## SOURCE MATERIAL
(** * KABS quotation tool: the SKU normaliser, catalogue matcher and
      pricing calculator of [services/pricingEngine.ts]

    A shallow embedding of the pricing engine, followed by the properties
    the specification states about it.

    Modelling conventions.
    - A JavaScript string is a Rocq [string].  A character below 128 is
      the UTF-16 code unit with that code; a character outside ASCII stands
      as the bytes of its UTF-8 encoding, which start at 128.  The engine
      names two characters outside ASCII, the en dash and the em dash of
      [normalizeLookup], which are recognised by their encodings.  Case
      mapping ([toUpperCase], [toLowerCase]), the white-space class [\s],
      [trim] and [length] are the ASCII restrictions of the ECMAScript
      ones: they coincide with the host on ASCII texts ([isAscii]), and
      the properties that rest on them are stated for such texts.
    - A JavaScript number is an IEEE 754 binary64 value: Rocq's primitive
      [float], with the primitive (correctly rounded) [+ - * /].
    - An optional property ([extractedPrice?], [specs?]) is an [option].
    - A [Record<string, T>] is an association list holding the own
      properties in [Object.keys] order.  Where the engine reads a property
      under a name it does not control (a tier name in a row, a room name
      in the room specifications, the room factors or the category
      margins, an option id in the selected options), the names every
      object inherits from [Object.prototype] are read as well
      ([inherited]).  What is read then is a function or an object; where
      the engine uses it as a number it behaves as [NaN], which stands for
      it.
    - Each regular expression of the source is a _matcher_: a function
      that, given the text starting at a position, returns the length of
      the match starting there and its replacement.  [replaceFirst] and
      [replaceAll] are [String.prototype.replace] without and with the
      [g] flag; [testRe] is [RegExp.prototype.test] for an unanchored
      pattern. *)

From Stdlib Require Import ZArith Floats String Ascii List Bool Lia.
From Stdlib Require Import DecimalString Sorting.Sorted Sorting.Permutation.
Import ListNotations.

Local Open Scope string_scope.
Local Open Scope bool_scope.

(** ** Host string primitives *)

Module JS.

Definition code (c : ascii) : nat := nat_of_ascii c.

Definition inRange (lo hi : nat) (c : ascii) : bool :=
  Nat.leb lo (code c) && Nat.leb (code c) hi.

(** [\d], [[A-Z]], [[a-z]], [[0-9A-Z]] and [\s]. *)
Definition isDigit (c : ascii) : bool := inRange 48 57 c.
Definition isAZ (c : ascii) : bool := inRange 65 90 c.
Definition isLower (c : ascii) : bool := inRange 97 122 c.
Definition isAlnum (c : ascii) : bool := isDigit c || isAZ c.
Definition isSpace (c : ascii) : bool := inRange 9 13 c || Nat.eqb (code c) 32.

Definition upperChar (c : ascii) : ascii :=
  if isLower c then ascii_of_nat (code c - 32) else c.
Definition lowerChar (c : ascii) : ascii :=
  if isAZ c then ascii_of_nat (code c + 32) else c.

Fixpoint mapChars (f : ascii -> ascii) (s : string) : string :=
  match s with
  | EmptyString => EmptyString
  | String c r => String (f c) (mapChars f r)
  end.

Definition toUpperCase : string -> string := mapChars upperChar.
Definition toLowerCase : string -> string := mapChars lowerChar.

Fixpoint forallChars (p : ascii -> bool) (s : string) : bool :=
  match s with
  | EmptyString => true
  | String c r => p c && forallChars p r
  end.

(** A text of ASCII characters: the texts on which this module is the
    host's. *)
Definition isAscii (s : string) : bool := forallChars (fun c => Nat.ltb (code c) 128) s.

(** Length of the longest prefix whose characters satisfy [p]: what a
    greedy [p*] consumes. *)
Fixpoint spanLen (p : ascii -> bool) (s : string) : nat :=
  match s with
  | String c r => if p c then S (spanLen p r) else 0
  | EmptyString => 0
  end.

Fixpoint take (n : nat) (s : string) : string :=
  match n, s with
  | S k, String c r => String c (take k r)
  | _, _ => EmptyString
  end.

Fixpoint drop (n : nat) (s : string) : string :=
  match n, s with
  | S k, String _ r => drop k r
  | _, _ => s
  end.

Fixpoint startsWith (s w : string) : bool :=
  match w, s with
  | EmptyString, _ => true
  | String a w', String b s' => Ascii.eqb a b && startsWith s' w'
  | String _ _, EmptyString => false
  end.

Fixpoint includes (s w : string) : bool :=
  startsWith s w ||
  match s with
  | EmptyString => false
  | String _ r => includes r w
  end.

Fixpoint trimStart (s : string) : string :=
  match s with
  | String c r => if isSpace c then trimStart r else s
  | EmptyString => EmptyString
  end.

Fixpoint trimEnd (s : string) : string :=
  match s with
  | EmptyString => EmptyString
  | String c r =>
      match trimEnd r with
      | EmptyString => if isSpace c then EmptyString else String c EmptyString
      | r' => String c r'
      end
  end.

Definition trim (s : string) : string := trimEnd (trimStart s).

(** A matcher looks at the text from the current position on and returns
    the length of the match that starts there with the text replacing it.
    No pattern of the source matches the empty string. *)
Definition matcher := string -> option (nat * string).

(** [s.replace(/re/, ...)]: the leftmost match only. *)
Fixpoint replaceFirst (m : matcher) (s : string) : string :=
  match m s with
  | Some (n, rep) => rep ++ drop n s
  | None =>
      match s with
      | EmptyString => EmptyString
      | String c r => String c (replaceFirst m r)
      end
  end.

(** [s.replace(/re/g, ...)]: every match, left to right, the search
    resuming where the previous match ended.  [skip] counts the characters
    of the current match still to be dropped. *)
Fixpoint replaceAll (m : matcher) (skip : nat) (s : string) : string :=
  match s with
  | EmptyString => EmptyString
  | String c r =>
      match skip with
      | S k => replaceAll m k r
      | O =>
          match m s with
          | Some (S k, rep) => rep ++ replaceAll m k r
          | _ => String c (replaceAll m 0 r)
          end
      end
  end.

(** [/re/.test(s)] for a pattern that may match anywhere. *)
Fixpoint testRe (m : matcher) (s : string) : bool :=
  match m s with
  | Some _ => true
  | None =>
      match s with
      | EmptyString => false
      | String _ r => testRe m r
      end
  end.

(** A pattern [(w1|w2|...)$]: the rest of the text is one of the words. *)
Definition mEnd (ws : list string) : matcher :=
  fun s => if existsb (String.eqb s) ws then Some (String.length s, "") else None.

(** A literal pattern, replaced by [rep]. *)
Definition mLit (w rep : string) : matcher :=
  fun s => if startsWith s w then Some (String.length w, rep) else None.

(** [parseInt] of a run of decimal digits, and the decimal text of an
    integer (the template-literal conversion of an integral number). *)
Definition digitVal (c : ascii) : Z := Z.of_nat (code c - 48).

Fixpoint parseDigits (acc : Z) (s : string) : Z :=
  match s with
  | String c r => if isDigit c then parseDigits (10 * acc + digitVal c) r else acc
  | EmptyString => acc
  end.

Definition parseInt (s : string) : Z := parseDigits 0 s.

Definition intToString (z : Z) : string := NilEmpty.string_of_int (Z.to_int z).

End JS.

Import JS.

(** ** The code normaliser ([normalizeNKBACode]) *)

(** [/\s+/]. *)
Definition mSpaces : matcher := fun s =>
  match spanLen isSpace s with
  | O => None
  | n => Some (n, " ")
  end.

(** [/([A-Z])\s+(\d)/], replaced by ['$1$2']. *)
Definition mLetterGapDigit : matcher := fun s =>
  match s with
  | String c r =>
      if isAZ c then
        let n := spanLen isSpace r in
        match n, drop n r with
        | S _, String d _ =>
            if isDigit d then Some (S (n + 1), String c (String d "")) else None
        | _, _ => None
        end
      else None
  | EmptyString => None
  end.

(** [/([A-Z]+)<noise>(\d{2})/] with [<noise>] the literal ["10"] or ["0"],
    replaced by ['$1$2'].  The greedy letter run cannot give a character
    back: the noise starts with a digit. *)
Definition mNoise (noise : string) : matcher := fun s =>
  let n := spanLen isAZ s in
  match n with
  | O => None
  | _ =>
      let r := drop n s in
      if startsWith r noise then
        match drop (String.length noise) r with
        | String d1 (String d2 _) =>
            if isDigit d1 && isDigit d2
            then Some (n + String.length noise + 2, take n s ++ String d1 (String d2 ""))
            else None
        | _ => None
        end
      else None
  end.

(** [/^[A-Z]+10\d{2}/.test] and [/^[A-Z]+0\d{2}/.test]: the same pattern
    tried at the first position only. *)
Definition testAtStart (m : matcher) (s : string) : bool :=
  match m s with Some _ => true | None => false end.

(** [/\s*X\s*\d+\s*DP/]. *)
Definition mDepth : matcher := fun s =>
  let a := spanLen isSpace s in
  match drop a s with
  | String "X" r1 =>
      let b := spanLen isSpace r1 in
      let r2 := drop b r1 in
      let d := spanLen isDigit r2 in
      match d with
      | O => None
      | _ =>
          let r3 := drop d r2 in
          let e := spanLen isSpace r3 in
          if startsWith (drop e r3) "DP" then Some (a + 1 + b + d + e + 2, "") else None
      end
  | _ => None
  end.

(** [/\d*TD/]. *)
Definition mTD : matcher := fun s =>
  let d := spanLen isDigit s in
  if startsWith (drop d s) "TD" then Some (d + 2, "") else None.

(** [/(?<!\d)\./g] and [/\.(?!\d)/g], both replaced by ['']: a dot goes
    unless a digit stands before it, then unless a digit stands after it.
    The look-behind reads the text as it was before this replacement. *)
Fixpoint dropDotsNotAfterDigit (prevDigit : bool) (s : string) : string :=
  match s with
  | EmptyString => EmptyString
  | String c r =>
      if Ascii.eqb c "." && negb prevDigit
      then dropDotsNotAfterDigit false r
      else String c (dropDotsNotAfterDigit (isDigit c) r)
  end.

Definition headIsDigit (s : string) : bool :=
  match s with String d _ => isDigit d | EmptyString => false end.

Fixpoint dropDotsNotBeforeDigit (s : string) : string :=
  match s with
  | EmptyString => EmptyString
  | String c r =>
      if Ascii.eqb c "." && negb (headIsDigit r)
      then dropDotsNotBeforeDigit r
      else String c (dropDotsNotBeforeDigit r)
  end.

## WORK INSTRUCTIONS
There is a run of lines above from the one with "Definition mNoise (noise" to the one with "if isDigit d1 && isDigit d2"; print exactly that run, both ends included, and nothing else.

## RESPONSE TO THE TASK
Definition mNoise (noise : string) : matcher := fun s =>
  let n := spanLen isAZ s in
  match n with
  | O => None
  | _ =>
      let r := drop n s in
      if startsWith r noise then
        match drop (String.length noise) r with
        | String d1 (String d2 _) =>
            if isDigit d1 && isDigit d2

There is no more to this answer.